#### [REQUIRED WORK]
Provide an exact copy of the lines from the beginning of the records through the line that includes "(** Two stack", and of no others.

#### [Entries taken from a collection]
(* ===== verification/ConsoleTransportFacts.v ===== *)
(** * Console delivery: frames decode to the captured text, in order, once

    The frame a record is sent in, its agreement with the receiving side's
    scanner and hex decoder, and the delivery of accepted text by any sequence
    of captures and pumps. *)

From S2P Require Import Prelude Atomics Rsp RspFacts RspFrame Console ConsoleFacts ConsoleTransport.
Open Scope prog_scope.

(** ** Framing *)

Definition console_payload (text : bytes) : bytes := ch "O" :: flat_map write_byte text.

Definition payload_sum (payload : bytes) : Z := fold_left (fun sum b => u32 (sum + b)) payload 0.

(** The frame on the wire. *)
Definition console_frame (text : bytes) : bytes :=
  let payload := console_payload text in
  ch "$" :: payload ++ [ch "#"; transport_hex (Z.shiftr (payload_sum payload) 4);
                        transport_hex (payload_sum payload)].

(** Two stack objects of one function do not overlap. *)
Definition locals_disjoint (frame_at data_at : Z) : Prop :=
  frame_at + UVDB_CONSOLE_RSP_FRAME_MAX <= data_at \/ data_at + UVDB_CONSOLE_RECORD_MAX <= frame_at.

Lemma locals_do_not_overlap frame_at data_at n :
  locals_disjoint frame_at data_at -> 1 <= n <= 128 ->
  Rsp.spans_overlap (frame_at + 1) (1 + n * 2) data_at n = false.
Proof.
  unfold locals_disjoint, UVDB_CONSOLE_RSP_FRAME_MAX, UVDB_CONSOLE_RSP_PAYLOAD_MAX, UVDB_CONSOLE_RECORD_MAX.
  intros H Hn. unfold Rsp.spans_overlap. rewrite !(proj2 (Z.eqb_neq _ 0)) by lia. cbn [orb].
  destruct (Z.leb_spec (frame_at + 1) data_at); apply Z.ltb_ge; lia.
Qed.

Lemma console_payload_length text : zlen (console_payload text) = 1 + zlen text * 2.
Proof. unfold console_payload. rewrite zlen_cons. unfold zlen. rewrite flat_map_write_byte_length. lia. Qed.

Lemma console_frame_length text : zlen (console_frame text) = 5 + zlen text * 2.
Proof.
  unfold console_frame. rewrite zlen_cons, zlen_app, console_payload_length.
  rewrite !zlen_cons, zlen_nil. lia.
Qed.

Lemma transport_hex_range v : is_u8 (transport_hex v).
Proof.
  unfold transport_hex. pose proof (land_range v 0xf ltac:(lia)). chars. unfold is_u8.
  destruct (Z.ltb_spec (Z.land v 15) 10); lia.
Qed.

(** Writing the three bytes after the payload. *)
Lemma insert_trailer (l r : bytes) a b c x y z n :
  n = length l ->
  <[(2 + n)%nat := z]> (<[(1 + n)%nat := y]> (<[n := x]> (l ++ a :: b :: c :: r))) =
  l ++ x :: y :: z :: r.
Proof.
  intros ->. rewrite (insert_app_r_alt l _ (length l)), Nat.sub_diag by lia. cbn [insert list_insert].
  rewrite (insert_app_r_alt l _ (1 + length l)) by lia.
  replace (1 + length l - length l)%nat with 1%nat by lia. cbn.
  rewrite (insert_app_r_alt l _ (S (S (length l)))) by lia.
  by replace (S (S (length l)) - length l)%nat with 2%nat by lia.
Qed.

Lemma transport_frame_spec frame_at data_at record :
  locals_disjoint frame_at data_at -> wf_record record -> length (data record) = 128%nat ->
  let text := e_text (entry_of record) in
  exists frame,
    transport_frame_record frame_at data_at record
      (replicate (Z.to_nat UVDB_CONSOLE_RSP_FRAME_MAX) 0) = (zlen (console_frame text), frame) /\
    take (Z.to_nat (zlen (console_frame text))) frame = console_frame text.
Proof.
  intros Hl Hr Hd text. unfold wf_record, UVDB_CONSOLE_RECORD_MAX in Hr.
  set (n := record_size record) in *.
  assert (Ht : zlen text = n) by (unfold text, zlen; cbn; fold n; rewrite length_take; lia).
  assert (Het : take (Z.to_nat n) (data record) = text) by done.
  pose proof (console_payload_length text) as Hp. pose proof (console_frame_length text) as Hf.
  unfold transport_frame_record, uvdb_rsp_encode_console_payload. fold n.
  change (drop 1 (blit [ch "$"] (replicate (Z.to_nat UVDB_CONSOLE_RSP_FRAME_MAX) 0)))
    with (replicate 260 0).
  change (take 1 (blit [ch "$"] (replicate (Z.to_nat UVDB_CONSOLE_RSP_FRAME_MAX) 0))) with [ch "$"].
  change ((SIZE_MAX - 1) / 2) with 2147483647. change UVDB_CONSOLE_RSP_PAYLOAD_MAX with 257.
  rewrite (proj2 (Z.ltb_ge _ _)) by lia. rewrite bool_decide_true by eauto. cbn [negb andb orb].
  rewrite (proj2 (Z.ltb_ge 257 _)) by lia. cbn [sp_addr sp_bytes ptr_addr].
  rewrite locals_do_not_overlap, Het by done. fold (console_payload text).
  rewrite Hp, Ht, Z.eqb_refl. cbn [Z.ltb Z.compare].
  assert (Hn : Z.to_nat (1 + n * 2) = length (console_payload text)) by (unfold zlen in *; lia).
  unfold blit. cbn [sp_bytes]. rewrite Hn, take_app_length. fold (payload_sum (console_payload text)).
  rewrite drop_replicate.
  replace (260 - length (console_payload text))%nat
    with (S (S (S (257 - length (console_payload text))))) by (unfold zlen in *; lia).
  cbn [replicate]. rewrite !u8_small by apply transport_hex_range.
  change ([ch "$"] ++ console_payload text ++ ?r) with ((ch "$" :: console_payload text) ++ r).
  change (3 + length (console_payload text))%nat
    with (2 + length (ch "$" :: console_payload text))%nat.
  change (2 + length (console_payload text))%nat
    with (1 + length (ch "$" :: console_payload text))%nat at 1.
  change (1 + length (console_payload text))%nat
    with (length (ch "$" :: console_payload text)).
  rewrite insert_trailer by done. eexists. split.
  - f_equal. rewrite u32_small by (unfold is_u32; lia). lia.
  - replace (Z.to_nat (zlen (console_frame text))) with (length (console_frame text)) by (unfold zlen; lia).
    rewrite <- (take_app_length (console_frame text) (replicate (257 - length (console_payload text)) 0)) at 2.
    f_equal. unfold console_frame. cbn [app]. by rewrite <- app_assoc.
Qed.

#### [SOLUTION]
(* ===== verification/ConsoleTransportFacts.v ===== *)
(** * Console delivery: frames decode to the captured text, in order, once

    The frame a record is sent in, its agreement with the receiving side's
    scanner and hex decoder, and the delivery of accepted text by any sequence
    of captures and pumps. *)

From S2P Require Import Prelude Atomics Rsp RspFacts RspFrame Console ConsoleFacts ConsoleTransport.
Open Scope prog_scope.

(** ** Framing *)

Definition console_payload (text : bytes) : bytes := ch "O" :: flat_map write_byte text.

Definition payload_sum (payload : bytes) : Z := fold_left (fun sum b => u32 (sum + b)) payload 0.

(** The frame on the wire. *)
Definition console_frame (text : bytes) : bytes :=
  let payload := console_payload text in
  ch "$" :: payload ++ [ch "#"; transport_hex (Z.shiftr (payload_sum payload) 4);
                        transport_hex (payload_sum payload)].

(** Two stack objects of one function do not overlap. *)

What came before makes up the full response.